You work out regularly but aren’t losing weight. This is a common complaint among gym goers. Here’s the bottom line, if you want to lose weight, you have to change your diet – diet meaning what you eat and drink. While exercise is the single most important thing you can do for your health, weight management is 80% DIET. You’ve probably heard the saying that you can’t outrun a bad diet… Well, sadly it’s true. The good news is that small changes in what you eat and drink can lead to big changes in your health and waistline.
Here are 5 tips to help you reach your goals.
- Record what you eat and drink. The first thing I advise all my clients to do is start recording everything they eat. I recommend using the free app myfitnesspal . It has been around a long time and has great features like barcode scanners and an enormous database of foods (the ones with the green checkmark are verified as accurate) and you can add your own foods or meals as well. It’s the Wikipedia of food databases.
- Don’t drink your calories. Calories = energy = the fuel our body needs to function. Beverages like soda, juices, sweet tea, coffee drinks, even fruit smoothies often have as many calories as a meal, but without the nutritional value. These types of drinks also don’t keep us feeling full, which leads to consuming more calories/fuel than we need or can use, which gets stored as fat.
- Drink more water.
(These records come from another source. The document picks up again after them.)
Context {S : Type} (h : handler S) (hl : Launchable) (name dest : string)
  (uid gid : Z).

(** An entry of a type with no case in the [switch] ends the extraction
    on the spot: no call is made for it and the entries after it are not
    read. *)
Lemma extractEntries_unhandled (s : S) (hdr : tar.Header) (body : string)
    (rest : tarReader) :
  handledTypeflag (tar.Typeflag hdr) = false ->
  run h (extractEntries hl name dest uid gid (TarEntry hdr body rest)) s =
    (Returned (Some (Errorf
       "Unhandled type flag %q (header %v) when unpacking %s"
       [ArgByte (tar.Typeflag hdr); ArgHeader hdr; ArgString name])),
     [], s).
Proof.
  unfold handledTypeflag. intros H.
  apply orb_false_elim in H. destruct H as [H HregA].
  apply orb_false_elim in H. destruct H as [H Hreg].
  apply orb_false_elim in H. destruct H as [H Hdir].
  apply orb_false_elim in H. destruct H as [Hsym Hlink].
  cbn [extractEntries]. rewrite Hsym, Hlink, Hdir, Hreg, HregA. reflexivity.
Qed.
Lemma nodes_of_selection node_type sc topology :
  NoDup (Dict.keys topology) ->
  nodes_of node_type (fun ips => ips) (pick_seed_node_ips topology sc)
  = nodes_of node_type (slice_to sc) topology.
Proof.
  intros Hnd. rewrite pick_seed_node_ips_map by assumption.
  unfold nodes_of, Dict.items.
  induction topology as [|[region ips] topology IH]; [reflexivity|].
  cbn [map flat_map]. rewrite IH; [reflexivity|].
  now inversion Hnd.
Qed.

(** X23. Every node is launched exactly once. When [create_cluster] returns,
    its launch requests are, in this order: for every region of the topology
    it leaves, in the order of the topology, the first [min(cluster_size,
    3)] nodes of the region as seeds; then, region by region again, the
    remaining nodes as normal nodes. So every recorded node has exactly one
    launch request, for its own private address. *)
Theorem every_node_is_launched_once
    (cloud : Cloud) (iter_hosts : string -> list IpAddress)
    (poll_budget : nat) (options : Options) (s : Store) (h : History)
    (s' : Store) (ev : list Event) :
  create_cluster cloud iter_hosts poll_budget options s h
  = (Return tt, s', ev) ->
  let k := Z.to_nat (Z.min (cluster_size options) 3) in
  launched_nodes ev
  = nodes_of SEED (firstn k) (node_ips s')
    ++ nodes_of NORMAL (skipn k) (node_ips s').
Proof.
  pose proof preorder_eq as HR.
  intros H k. unfold create_cluster in H.
  apply bind_returned in H.
  destruct H as (version & s1 & e1 & e2 & H1 & H & ->).
  eapply returned_quiet in H1;
    [|apply (@validate_artifact_version_obeys cloud eq HR)
     |simpl; intuition discriminate..].
  destruct H1 as [<- Hl1]. rewrite launched_nodes_app, Hl1. cbn [app].
  apply bind_returned in H.
  destruct H as ([] & s2 & e3 & e4 & H2 & H & ->).
  eapply (@returned_quiet _ [] eq [XValue]) in H2;
    [|unfold read_environment; destruct (forallb _ _); footprint
     |simpl; intuition discriminate..].
  destruct H2 as [<- Hl2]. rewrite launched_nodes_app, Hl2. cbn [app].
  apply bind_returned in H.
  destruct H as (certificate & s3 & e5 & e6 & H3 & H & ->).
  eapply (@returned_quiet _ [KGenerateCertificate] eq [XExternal]) in H3;
    [|unfold generate_certificate; footprint
     |simpl; intuition discriminate..].
  destruct H3 as [<- Hl3]. rewrite launched_nodes_app, Hl3. cbn [app].
  destruct certificate as [certificate|]; [|discriminate].
  rewrite bind_modify in H.
  unfold create_cluster_guarded, try_except in H.
  destruct (create_cluster_body _ _ _ _ _ _) as [[[[]|e|] sb] eb]
    eqn:Hbody.
  2:{ destruct (bind _ _ sb _) as [[rc sc] ec] eqn:Hc.
      inversion H; subst. apply bind_inv in Hc.
      destruct Hc as [(a & s4 & e7 & e8 & _ & Hr & _)
                     |[(x & _ & Hx)|[_ Hx]]]; discriminate. }
  2:{ discriminate. }
  inversion H; subst sb eb. clear H.
  unfold create_cluster_body in Hbody.
  apply bind_returned in Hbody.
  destruct Hbody as (amis & s4 & e7 & e8 & H4 & H & ->).
  eapply returned_quiet in H4;
    [|apply (@find_taupage_amis_obeys cloud eq HR)
     |simpl; intuition discriminate..].
  destruct H4 as [<- Hl4]. rewrite launched_nodes_app, Hl4. cbn [app].
  apply bind_returned in H.
  destruct H as (d & s5 & e9 & e10 & H5 & H & ->).
  pose proof H5 as H5'.
  eapply returned_quiet in H5';
    [|apply (@get_subnets_obeys cloud eq HR)
     |simpl; intuition discriminate..].
  destruct H5' as [<- Hl5]. rewrite launched_nodes_app, Hl5. cbn [app].
  unfold get_subnets in H5.
  apply get_subnets_sourced in H5; [|apply filled_empty].
  destruct H5 as (_ & [Hnd _] & _).
  apply bind_returned in H.
  destruct H as ([] & s6 & e11 & e12 & H6 & H & ->).
  pose proof H6 as H6'.
  eapply returned_quiet in H6';
    [|apply (@allocate_ip_addresses_obeys cloud anyhow)
     |simpl; intuition discriminate..];
    [|split; constructor|intros ? ? ? ?; constructor].
  destruct H6' as [_ Hl6]. rewrite launched_nodes_app, Hl6. cbn [app].
  assert (Hempty : (cluster_size options < 0)%Z -> node_ips s6 = []).
  { intros Hneg. unfold allocate_ip_addresses in H6.
    apply allocate_nothing in H6; [now subst s6|lia]. }
  apply allocate_ip_addresses_round_robin in H6; [|exact Hnd].
  destruct H6 as (_ & Hkeys & _).
  apply bind_returned in H.
  destruct H as (topics & s7 & e13 & e14 & H7 & H & ->).
  eapply (@returned_quiet _ [KSetupSnsTopics] eq [XExternal]) in H7;
    [|destruct (_ || _); footprint|simpl; intuition discriminate..].
  destruct H7 as [<- Hl7]. rewrite launched_nodes_app, Hl7. cbn [app].
  apply bind_returned in H.
  destruct H as ([] & s8 & e15 & e16 & H8 & H & ->).
  eapply (@returned_quiet _ dns_kinds eq [XExternal; XNoZone]) in H8;
    [| |simpl; intuition discriminate..].
  2:{ destruct (hosted_zone options) as [zone|]; [|footprint].
      destruct (String.eqb zone ""); [footprint|].
      now apply setup_dns_records_obeys. }
  destruct H8 as [<- Hl8]. rewrite launched_nodes_app, Hl8. cbn [app].
  apply bind_returned in H.
  destruct H as ([] & s9 & e17 & e18 & H9 & H & ->).
  eapply (@returned_quiet _ group_kinds
            (fun s s' => node_ips s' = node_ips s)
            [XExternal; XIndex; XKey]) in H9;
    [| |simpl; intuition discriminate..].
  2:{ apply setup_security_groups_obeys; [split; congruence|].
      intros ? ? ?. reflexivity. }
  destruct H9 as [Hsame Hl9]. rewrite launched_nodes_app, Hl9. cbn [app].
  cbv zeta in H. rewrite bind_get_store in H.
  apply bind_returned in H.
  destruct H as (profile & s10 & e19 & e20 & H10 & H & ->).
  eapply (@returned_quiet _ [KEnsureInstanceProfile] eq [XExternal]) in H10;
    [|footprint|simpl; intuition discriminate..].
  destruct H10 as [<- Hl10]. rewrite launched_nodes_app, Hl10. cbn [app].
  apply bind_returned in H.
  destruct H as ([] & s11 & e21 & e22 & H11 & H12 & ->).
  apply launch_seed_nodes_yields in H11. destruct H11 as [-> Hseeds].
  apply launch_normal_nodes_yields in H12. destruct H12 as [-> Hnormal].
  rewrite launched_nodes_app, Hseeds, Hnormal.
  cbn [seed_nodes seed_count].
  rewrite nodes_of_selection by (now rewrite Hsame).
  fold k. f_equal.
  destruct (Z.ltb_spec (cluster_size options) 0) as [Hneg|Hpos].
  - assert (Hnone : node_ips s9 = []) by (rewrite Hsame; now apply Hempty).
    rewrite Hnone. reflexivity.
  - unfold nodes_of. apply flat_map_ext. intros [region ips].
    unfold k. now rewrite slice_to_firstn by lia.
Qed.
Thirst can often be confused as hunger. Before eating anything drink a glass of water then wait a few minutes. Try to drink a gallon (128 fluid ounces) a day. If you’re not already a water drinker, this simple change could make a huge difference.
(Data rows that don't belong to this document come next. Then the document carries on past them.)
(** X3: a valid submission of an authenticated caller whose company has no
    creator record is answered 404 "Creator not found for company",
    whatever the subject is. *)
Theorem unknown_creator_is_404 (w : World) (request : NextRequest)
    (auth : Auth) (body : JsValue) :
  requireCreator w = Normal auth ->
  companyId_missing auth = false ->
  json request = Normal body ->
  category_allowed body ->
  message_present body ->
  getCreatorForCompany w (companyId_of auth) = Normal None ->
  POST w request
  = respond [] (ErrorBody (js "Creator not found for company")) 404.
Proof.
  intros Ha Hc Hj Hcat Hmsg Hg.
  rewrite (POST_authenticated w request Ha Hc Hj).
  apply category_rejected_false_iff in Hcat. rewrite Hcat.
  apply message_rejected_false_iff in Hmsg. rewrite Hmsg.
  rewrite Hg. reflexivity.
Qed.

Lemma unknown_creator_is_404_witness :
  POST MoreSample.no_record (Sample.request_of MoreSample.numeric_subject)
  = respond [] (ErrorBody (js "Creator not found for company")) 404.
Proof.
  apply (@unknown_creator_is_404 MoreSample.no_record
           (Sample.request_of MoreSample.numeric_subject)
           MoreSample.signed_in_auth MoreSample.numeric_subject).
  - reflexivity.
  - reflexivity.
  - reflexivity.
  - exists (js "bug"). split; [reflexivity | now left].
  - exists (js "It fails"). split; reflexivity.
  - reflexivity.
Defined.
Lemma tallyStep_expected counts m key n :
  counts !! key = expected key n ->
  tallyStep w counts m !! key
  = expected key (n + (if decide (entity m = key) then 1 else 0)).
Proof.
  intros Hc. unfold tallyStep, setProp.
  destruct (decide (entity m = key)) as [->|Hne].
  - unfold getProp, expected in *. rewrite Hc.
    destruct (bool_decide (key = protoKey)) eqn:Hp; [done|].
    rewrite lookup_insert_eq.
    destruct (bool_decide (key ∈ objectPrototypeMethods)) eqn:Hm.
    + destruct n as [|n]; cbn [Nat.add orZeroPlusOne]; [done|].
      replace (S (n + 1)) with (S (S n)) by lia.
      rewrite (replicate_S_end (S n)), app_assoc.
      by destruct (nativeSource w key ++ replicate (S n) 49) eqn:Hs;
        [destruct (nativeSource w key)|].
    + destruct n as [|n]; cbn [counted orZeroPlusOne Nat.add]; [done|].
      replace (n + 1)%nat with (S n) by lia. cbn [counted].
      destruct (Z.eqb_spec (Z.of_nat (S n)) 0); [lia|]. do 2 f_equal. lia.
  - rewrite Nat.add_0_r.
    destruct (bool_decide (entity m = protoKey)); [done|].
    by rewrite lookup_insert_ne.
Qed.

Lemma foldl_expected all key : forall counts n,
  counts !! key = expected key n ->
  foldl (tallyStep w) counts all !! key = expected key (n + countOf key all).
Proof.
  induction all as [|m all IH]; intros counts n Hc; cbn [foldl].
  - unfold countOf. cbn. by rewrite Nat.add_0_r.
  - rewrite (IH _ _ (tallyStep_expected counts m key n Hc)).
    f_equal. unfold countOf. rewrite filter_cons.
    destruct (decide (entity m = key)); cbn [length]; lia.
Qed.

End WithWorld.

(** X7: what the grouped counts hold under every key, whatever the
    records.  Under a key that is not a property of [Object.prototype],
    the number of records of that entity, and no key when there is none;
    under the name of a built-in method, once there is a record, the
    source text of the built-in followed by one "1" for each record; and
    never a key "__proto__". *)
Theorem tally_every_key w all key :
  tally w all !! key
  = if bool_decide (key = protoKey) then None
    else if bool_decide (key ∈ objectPrototypeMethods) then
      match countOf key all with
      | O => None
      | S _ => Some (VStr (nativeSource w key ++ replicate (countOf key all) 49))
      end
    else
      match countOf key all with
      | O => None
      | S _ => Some (VNum (Z.of_nat (countOf key all)))
      end.
Proof.
  unfold tally. change (foldl _ ∅ all) with (foldl (tallyStep w) ∅ all).
  rewrite (foldl_expected w all key ∅ 0); [reflexivity|].
  rewrite lookup_empty. unfold expected.
  by destruct (bool_decide (key = protoKey)),
       (bool_decide (key ∈ objectPrototypeMethods)).
Qed.

End CountMore.

(** ** Writing to the store and reading back *)

Module StoreMore.
Section WithWorld.
Variable w : World.




(** A [clear] that rejects has removed nothing and has not touched
    what the page shows. *)
Lemma clear_Throw s s' e :
  LocalDB.clear w s = (Throw e, s') ->
  records (store s') = records (store s) /\ view s' = view s.
Proof.
  unfold LocalDB.clear, LocalDB.ensureInit, LocalDB.init, bind, gets, await,
    tryCatch, ret, throw, idbRequest.
  destruct (dbOpen (store s)) eqn:Ho; cbn.
  - destruct (idbFault w _); [|done]. by intros [= _ <-].
  - rewrite store_suspend, Ho. cbn. rewrite ?store_suspend.
    destruct (idbFault w _); cbn.
    + intros [= _ <-]. cbn. by autorewrite with state.
    + destruct (idbFault w _); [|done]. intros [= _ <-]. cbn.
      by autorewrite with state.
Qed.

Lemma completes_clear : Logic.completes (LocalDB.clear w).
Proof.
  unfold LocalDB.clear, LocalDB.ensureInit, LocalDB.init.
  repeat Logic.completes_step.
Qed.

End WithWorld.


(** X9: the same round trip through [db.ts], where every function
    opens the database before its own request. *)
Theorem dbts_addMatch_then_read w m s s' :
  DbTs.addMatch w m s = (Ok tt, s') ->
  idbFault w (requests (store s')) = None ->
  idbFault w (S (requests (store s'))) = None ->
  records (store s') = records (store s) ++ [(keyGen (store s), m)] /\
  (DbTs.getMatchesForEntity w (entity m) s').1
    = Ok (index_getAll (entity m) (store s) ++ [m]) /\
  (forall e, e <> entity m ->
     (DbTs.getMatchesForEntity w e s').1 = Ok (index_getAll e (store s))) /\
  (DbTs.getAllEntitiesGrouped w s').1
    = Ok (tally w (store_getAll (store s) ++ [m])).
Proof.
  unfold DbTs.addMatch, DbTs.getAllEntitiesGrouped, DbTs.getMatchesForEntity,
    DbTs.initDB, bind, await, ret, idbRequest. cbn.
  autorewrite with state.
  destruct (idbFault w (requests (store s))); [done|]. cbn.
  autorewrite with state. cbn.
  destruct (idbFault w (S (requests (store s)))); [done|]. cbn.
  intros [= <-]. cbn. autorewrite with state. cbn. intros Hf1 Hf2.
  split; [done|].
  assert (forall e,
            filter (fun m0 => entity m0 = e)
              (store_getAll (mkStore (records (store s) ++ [(keyGen (store s), m)])
                 (S (keyGen (store s))) (S (S (S (requests (store s)))))
                 (dbOpen (store s))))
            = index_getAll e (store s)
              ++ (if decide (entity m = e) then [m] else [])) as Hi.
  { intros e. unfold index_getAll, store_getAll. cbn [records].
    rewrite fmap_app, filter_app. f_equal. }
  split; [|split]; [|intros e He|]; rewrite Hf1; cbn; autorewrite with state; cbn;
    rewrite Hf2; cbn; unfold index_getAll; rewrite ?Hi.
  - by rewrite decide_True.
  - rewrite decide_False by done. by rewrite app_nil_r.
  - unfold store_getAll. cbn [records]. by rewrite fmap_app.
Qed.

(** An operation started in [s] rejects with the string "DB Error" and
    leaves the records and the closed database as they are. *)
Definition rejectsClosed {A} (op : M A) (s : State) : Prop :=
  (op s).1 = Throw DBErrorString /\
  records (store (op s).2) = records (store s) /\
  dbOpen (store (op s).2) = false.

(** X10: while the database is not open, every operation of [LocalDB]
    first tries to open it; when that request fails the operation
    rejects with the string "DB Error", whatever the error of the
    request was, the records are left alone, and the database stays
    closed, so that the next operation tries to open it again. *)
Theorem closed_database_rejects w s x :
  dbOpen (store s) = false ->
  idbFault w (requests (store s)) = Some x ->
  (forall m, rejectsClosed (LocalDB.addMatch w m) s) /\
  rejectsClosed (LocalDB.clear w) s /\
  (forall e, rejectsClosed (LocalDB.getMatchesForEntity w e) s) /\
  rejectsClosed (LocalDB.getMatchesGrouped w) s.
Proof.
  intros Ho Hf.
  assert (LocalDB.ensureInit w s
          = (Throw DBErrorString,
             set_store (fun st => mkStore (records st) (keyGen st)
                                    (S (requests (store s))) (dbOpen st))
               (suspend s))) as Hinit.
  { unfold LocalDB.ensureInit, bind, gets. rewrite Ho.
    unfold await, LocalDB.init, bind, gets, tryCatch, idbRequest.
    cbv beta zeta. rewrite !store_suspend, Ho. cbv beta iota zeta.
    rewrite ?store_suspend, Hf. reflexivity. }
  assert (forall B (k : unit -> M B),
            rejectsClosed (bind (LocalDB.ensureInit w) k) s) as Hk.
  { intros B k. unfold rejectsClosed, bind. rewrite Hinit. cbn [fst snd].
    by rewrite store_set_store, store_suspend. }
  split; [intros m; apply Hk|]. split; [apply Hk|].
  split; [intros e; apply Hk|apply Hk].
Qed.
- Eat simple, clean foods – Ingredients matter. Try to only eat foods that were once alive, like fruits, vegetables, meats, poultry, fish, eggs, nuts, and seeds, etc. And don’t ruin them with unhealthy dressings and sauces that are full of fat, sugar and excess salt. Think steamed broccoli (about 50 calories per cup) not broccoli cheddar soup (about 300 calories per cup). One of my favorite quotes is “If it didn’t have a mother or come out of the ground, don’t eat it”. This is easier said than done, I know, but once you start being more mindful about what you eat, where it came from and what’s in it, you start making better choices, and that is when you will start getting results. www.eatthis.com is another good resource for making healthy food swaps.
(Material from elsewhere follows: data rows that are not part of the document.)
(** * dbt-athena: the Athena adapter (dbt/adapters/athena/impl.py)

    A shallow embedding of [AthenaAdapter]: storage-location policy,
    Glue table retrieval, relation listing, catalog assembly with its SQL
    fallback, and the S3 clean-up operations.

    Python exceptions are values of [exn]; every effectful method is a
    function [World -> Result A * World], where the [World] records the
    remote calls issued so far, the content of the object store and the
    position in the stream of identifiers [uuid4] draws from. *)

From Stdlib Require Import String Ascii List Bool ZArith Arith Lia.
Import ListNotations.
Local Open Scope string_scope.
Local Open Scope list_scope.

(** ** Python values and exceptions *)

(** The [response["Error"]] part of a botocore [ClientError]; the source
    reads ["Code"] by index and ["Message"] with [.get]. *)
Record ErrorInfo := {
  Code : string;
  Message : option string
}.

Inductive exn :=
| ClientError (e : ErrorInfo)
| RuntimeException (msg : string)
| ValueError (msg : string)
| UnboundLocalError (var : string)
| KeyError (key : string)
| TypeError (msg : string)
| OtherError (msg : string).

Inductive Result (A : Type) :=
| Ok (a : A)
| Raise (e : exn).
Arguments Ok {A} a.
Arguments Raise {A} e.

(** ** The world outside the adapter *)

(** [dbt.contracts.relation.RelationType]. *)
Inductive RelationType := Table | View | CTE | MaterializedView | External.

(** A column entry of a Glue table: ["Name"] and ["Type"] are read by
    index, ["Comment"] with [.get]. *)
Record GlueColumn := {
  col_Name : string;
  col_Type : string;
  col_Comment : option string
}.

(** [table["StorageDescriptor"]]: ["Columns"] and ["Compressed"] are only
    read by index; ["Location"] is read with [.get] in the catalog and by
    index in the clean-up methods, where its absence is a [KeyError]. *)
Record StorageDescriptor := {
  Columns : list GlueColumn;
  Location : option string;
  Compressed : bool
}.

(** One entry of a [get_tables] page (also [get_table]'s ["Table"]).
    datetimes are carried as the text [str] prints for them. *)
Record GlueTable := {
  Name : string;
  TableType : string;
  Descriptor : StorageDescriptor;
  PartitionKeys : list GlueColumn;
  Description : option string;
  Owner : option string;
  CreateTime : option string;
  UpdateTime : option string;
  CreatedBy : string
}.

Record GluePartition := {
  Values : list string;
  part_Descriptor : StorageDescriptor
}.

(** The keyword arguments of [paginator.paginate]. *)
Record QueryParams := {
  DatabaseName : string;
  MaxResults : Z;
  CatalogId : option string
}.

(** Modelled from the spec: the Relation of the data model (the class
    AthenaRelation is declared in relation.py): database, schema,
    identifier, a per-part quoting policy, a type and the ordered column
    descriptors. *)
Record QuotePolicy := {
  quote_database : bool;
  quote_schema : bool;
  quote_identifier : bool
}.

Record AthenaRelation := {
  database : string;
  schema : string;
  identifier : string;
  quote_policy : QuotePolicy;
  type : option RelationType;
  column_information : list GlueColumn
}.

(** A remote call, as it appears in the log of the world. *)
Inductive Call :=
| GlueGetTables (params : QueryParams) (page : nat)
| GlueGetPartitions (db table expression : string)
| GlueGetTable (db name : string)
| S3Delete (bucket prefix : string)
| SqlListSchemas (db : string)
| SqlListRelations (rel : AthenaRelation)
| SqlExecuteMacro (macro : string) (db : string) (schemas : list string).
- Slow down and enjoy. Eating slowly is scientifically proven to help us eat less. It takes a little while for our brain to get the signals from our stomach that we’re full. That is why eating really fast often leads to overeating, indigestion and being in pain later. One simple tip is to put the fork down or drink a sip of water between bites. Slowing down while we eat is not only good for our digestion but good for our waistline too.